GP Makau 2017. Mocna stawka kierowców
Grand Prix Makau w 2017 roku było 35. wyścigiem F3 rozgrywanym na torze Guia. Jak zawsze w Makau, jeździli kierowcy różnych edycji serii F3, która nie była wtedy oficjalną serią towarzyszącą F1, a także zaproszeni reprezentanci innych serii, np. Formuły Renault Eurocup. Stawka była, z perspektywy czasu, naprawdę imponująca. Najbardziej znanym kierowcą z tamtego grona jest mistrz Europejskiej F3 z 2017 roku – Lando Norris. Poza nim jeszcze Mick Schumacher i Guanyu Zhou, mieli okazję jeździć w wyścigach Formule 1. W zawodach udział brało także kilka innych nazwisk, które osiągają laury w innych seriach. Alex Palou jest już dwukrotnym mistrzem IndyCar, tytuł w Super Formule zdobył Ritomo Miyata, w Formule 2 dobrze prezentowali się Callum Ilott i Jehan Daruvala, zaś w Formule E jeżdżą dziś Dan Ticktum, Sergio Sette Camara oraz Maximilain Gunther.
Pierwszy dzień i pierwsze kłopoty
Weekend w Makau zaczął się oczywiście od treningów. Pierwszy z nich, rozgrywany w czwartek, pozwalał kierowcom zapoznać się z torem przed pierwszymi kwalifikacjami, rozgrywanymi tego samego dnia. Najszybszy okazał się Sergio Sette Camara, a w czołowej trójce znaleźli się dwaj inni kierowcy zespołu Motopark – Joel Eriksson i Dan Ticktum. W pierwszej sesji weekendu oczywiście nie mogło się odbyć bez wypadków. Najpoważniejszy z nich miał Jehan Daruvala, który rozbił się w przedostatnim zakręcie. Poza tym mniejsze wpadki zaliczyli Joel Eriksson i Norris, a sesję w bandach zakończył Ryuji Kumita.

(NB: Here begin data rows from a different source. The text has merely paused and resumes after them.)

(** * rlberry: bandit environments and the AgentStats harness

    A shallow embedding of
      - [rlberry/envs/bandits/bandit_base.py] (classes [Bandit] and
        [AdversarialBandit]), and
      - [rlberry/stats/agent_stats.py] (class [AgentStats] and [_fit_worker]),
    together with the properties the specification states about them; and
    of the code around them:
      - [rlberry/agents/torch/reinforce/reinforce.py] (the episode loop and
        the discounted returns of [REINFORCEAgent]),
      - [examples/demo_from_stable_baselines.py] ([A2CAgent.fit]), and
      - [rlberry/envs/tests/test_bandits.py] ([test_adversarial]),
    with further properties read off the code.

    Python objects that are shared and mutated (environments, keyword
    dictionaries) live in a store indexed by locations; exceptions are
    values of type [exn]; the external libraries (scipy laws, numpy
    generators, rlberry.seeding, joblib, optuna, pickle) are parameters of
    the sections that use them. *)

From Stdlib Require Import Ascii.
From stdpp Require Import base option list gmap sets strings pretty.

Open Scope Z_scope.

(** ** Python values shared by both files *)

Module Py.

(** The exceptions the modelled code can raise. *)
Inductive exn :=
| AssertionError
| IndexError
| KeyError (key : string)
| AttributeError (attr : string)
| TypeError
| ReferenceError
| ValueError (msg : string)
| NotImplementedError (msg : string)
| FileNotFoundError (path : string)
| UnpicklingError
| KeyboardInterrupt
| AgentError (msg : string).

Inductive result (A : Type) :=
| Ok (a : A)
| Raise (e : exn).
Arguments Ok {A} a.
Arguments Raise {A} e.

Definition is_ok {A} (r : result A) : bool :=
  match r with Ok _ => true | Raise _ => false end.

(** [l[i]] on a Python sequence: a negative index counts from the end,
    an index outside [-len, len) raises IndexError. *)
Definition getitem {A} (l : list A) (i : Z) : result A :=
  let n := Z.of_nat (length l) in
  let j := if i <? 0 then i + n else i in
  if (0 <=? j) && (j <? n)
  then match l !! Z.to_nat j with
       | Some x => Ok x
       | None => Raise IndexError
       end
  else Raise IndexError.

(** The empty [info] dictionary [{}] returned by [step] and [reset]. *)
Definition info := gmap string Z.

End Py.

Import Py.

(** ** rlberry/envs/bandits/bandit_base.py *)

Module BanditBase.

(** What a caller can do with an environment, and what it gets back. *)
Inductive cmd :=
| Step (action : Z)
| Reset.

Definition actions_of (cmds : list cmd) : list Z :=
  omap (fun c => match c with Step a => Some a | Reset => None end) cmds.

Section Outputs.
Context {R : Type}.

Definition step_result : Type := result (Z * R * bool * bool * info).

Inductive output :=
| StepOut (r : step_result)
| ResetOut (o : Z * info).

Definition step_outputs (outs : list output) : list step_result :=
  omap (fun o => match o with StepOut r => Some r | ResetOut _ => None end)
       outs.

Definition reward_of (r : step_result) : result R :=
  match r with
  | Ok (_, reward, _, _, _) => Ok reward
  | Raise e => Raise e
  end.
End Outputs.

(** *** class Bandit *)
Module Bandit.
Section Defs.
Context {R Rng Law : Type}.

(** [law.rvs(size=n, random_state=g)]: the samples drawn and the
    generator afterwards. *)
Variable rvs : Law -> nat -> Rng -> list R * Rng.

Record t := mk {
  laws : list Law;
  n_arms : Z;
  rewards : list (list R);
  n_rewards : list Z;
  rng : Rng
}.

(** The pre-sampling comprehension of [__init__]: ten samples per arm,
    arm after arm, all from the same generator. *)
Fixpoint presample (ls : list Law) (g : Rng) : list (list R) * Rng :=
  match ls with
  | [] => ([], g)
  | law :: ls' =>
      let '(xs, g1) := rvs law 10 g in
      let '(rest, g2) := presample ls' g1 in
      (xs :: rest, g2)
  end.

(** [Bandit.__init__(laws)]; [g] is the generator [Model.__init__]
    leaves in [self.rng].  The attribute
    [action_space = spaces.Discrete(n_arms)] plays no part in [step] and
    [reset] and is left out; rlberry.spaces refuses [Discrete(0)], so the
    constructor itself only returns for a list of laws that is not empty. *)
Definition init (ls : list Law) (g : Rng) : t :=
  let '(rw, g') := presample ls g in
  {| laws := ls;
     n_arms := Z.of_nat (length ls);
     rewards := rw;
     n_rewards := replicate (length ls) 10;
     rng := g' |}.

Definition set_rng (b : t) (g : Rng) : t :=
  {| laws := laws b; n_arms := n_arms b; rewards := rewards b;
     n_rewards := n_rewards b; rng := g |}.

(** The arms of a bandit never change, and [n_arms] counts them. *)
Definition arms_ok (b : t) : Prop :=
  n_arms b = Z.of_nat (length (laws b)).

(** Two bandits sample alike when they have the same arms and hold the same
    generator. *)
Definition same_sampling (b1 b2 : t) : Prop :=
  laws b1 = laws b2 /\ n_arms b1 = n_arms b2 /\ rng b1 = rng b2.

Definition step (b : t) (action : Z) : @step_result R * t :=
  if negb (action <? n_arms b) then (Raise AssertionError, b)
  else
    match getitem (laws b) action with
    | Raise e => (Raise e, b)
    | Ok law =>
        let '(xs, g') := rvs law 1 (rng b) in
        match getitem xs 0 with
        | Raise e => (Raise e, set_rng b g')
        | Ok reward => (Ok (0, reward, true, false, ∅), set_rng b g')
        end
    end.

Definition reset (b : t) : (Z * info) * t := ((0, ∅), b).

Definition exec (c : cmd) (b : t) : @output R * t :=
  match c with
  | Step a => let '(r, b') := step b a in (StepOut r, b')
  | Reset => let '(o, b') := reset b in (ResetOut o, b')
  end.

Fixpoint run (cmds : list cmd) (b : t) : list (@output R) * t :=
  match cmds with
  | [] => ([], b)
  | c :: cs =>
      let '(o, b1) := exec c b in
      let '(os, b2) := run cs b1 in
      (o :: os, b2)
  end.

(** [safe_reseed(env, Seeder(seed))]: the environment's generator is
    replaced by the one of the fresh seeder. *)
Section Reseed.
Variable seeder_rng : Z -> Rng.
Definition safe_reseed (b : t) (seed : Z) : t :=
  set_rng b (seeder_rng seed).
End Reseed.
End Defs.
Arguments t : clear implicits.
End Bandit.

(** *** class AdversarialBandit *)
Module AdversarialBandit.
Section Defs.
Context {R : Type}.

(** A two-dimensional numpy array: its shape and its rows. *)
Record ndarray := mk_array {
  shape : nat * nat;
  rows : list (list R)
}.

Definition wf_array (a : ndarray) : Prop :=
  length (rows a) = (shape a).1 /\
  Forall (fun row => length row = (shape a).2) (rows a).

Record t := mk {
  n_arms : Z;
  rewards : list (list R)   (* the deque, leftmost row first *)
}.

Definition init (a : ndarray) : t :=
  {| n_arms := Z.of_nat (shape a).2; rewards := rows a |}.

(** Every row left in the queue has one reward per arm. *)
Definition rows_ok (e : t) : Prop :=
  Forall (fun row => Z.of_nat (length row) = n_arms e) (rewards e).

Definition step (e : t) (action : Z) : @step_result R * t :=
  if negb (action <? n_arms e) then (Raise AssertionError, e)
  else
    match rewards e with
    | [] => (Raise IndexError, e)          (* popleft on an empty deque *)
    | row :: rest =>
        let e' := {| n_arms := n_arms e; rewards := rest |} in
        match getitem row action with
        | Raise ex => (Raise ex, e')
        | Ok reward => (Ok (0, reward, true, false, ∅), e')
        end
    end.

Definition reset (e : t) : (Z * info) * t := ((0, ∅), e).

Definition exec (c : cmd) (e : t) : @output R * t :=
  match c with
  | Step a => let '(r, e') := step e a in (StepOut r, e')
  | Reset => let '(o, e') := reset e in (ResetOut o, e')
  end.

Fixpoint run (cmds : list cmd) (e : t) : list (@output R) * t :=
  match cmds with
  | [] => ([], e)
  | c :: cs =>
      let '(o, e1) := exec c e in
      let '(os, e2) := run cs e1 in
      (o :: os, e2)
  end.
End Defs.
Arguments t : clear implicits.
Arguments ndarray : clear implicits.
End AdversarialBandit.

End BanditBase.

(** ** rlberry/stats/agent_stats.py *)

(** *** The libraries the module imports

    Their types and functions are fields of one interface: the types of
    environments, agents, generators, studies and so on, and the functions
    of rlberry.seeding, joblib, optuna, rlberry.stats.evaluation, os and
    datetime that the module calls. *)
Module Ext.

Definition loc := positive.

Był to pierwszy z dwóch incydentów, które Japończyk zaliczył tamtego dnia. Ten drugi okazał się brzemienny w skutkach. Po wypadku w San Francisco Bend kierowca o pseudonimie „Dragon” uszkodził sobie lewą dłoń i nie kontynuował już udziału w weekendzie wyścigowym. Była to pierwsza z czterech czerwonych flag w trakcie czwartkowych kwalifikacji.
Drugą z nich, chwilę po wznowieniu rywalizacji, wywołał Alex Palou. Hiszpan, startujący jednak wtedy pod japońską flagą, roztrzaskał bolid w szybkim zakręcie Paiol. Najpoważniejszą kraksę zaliczył Sergio Sette Camara. Brazylijczyk wpadł w bandy w ostatnim zakręcie i kompletnie zniszczył bolid. Aby posprzątać tor, sesja została zatrzymana na ponad godzinę. Po restarcie kierowcy wrócili do kręcenia czasów, a sesja zakończyła się wraz z czerwoną flagą po kraksie Daruvali. Najszybszy był Lando Norris, który o prawie sekundę pokonał drugiego Pedro Piqueta. Tym samym Brytyjczyk miał wyraźną przewagę po pierwszej sesji i prowizoryczne Pole Position. Klasyfikowani nie byli wspominany pechowiec Kumita, oraz Yuhi Sekiguchi. Ten drugi oryginalnie zajął 6. miejsce, lecz został wyrzucony z wyników po tym, jak nie przeszedł badania kontrolnego.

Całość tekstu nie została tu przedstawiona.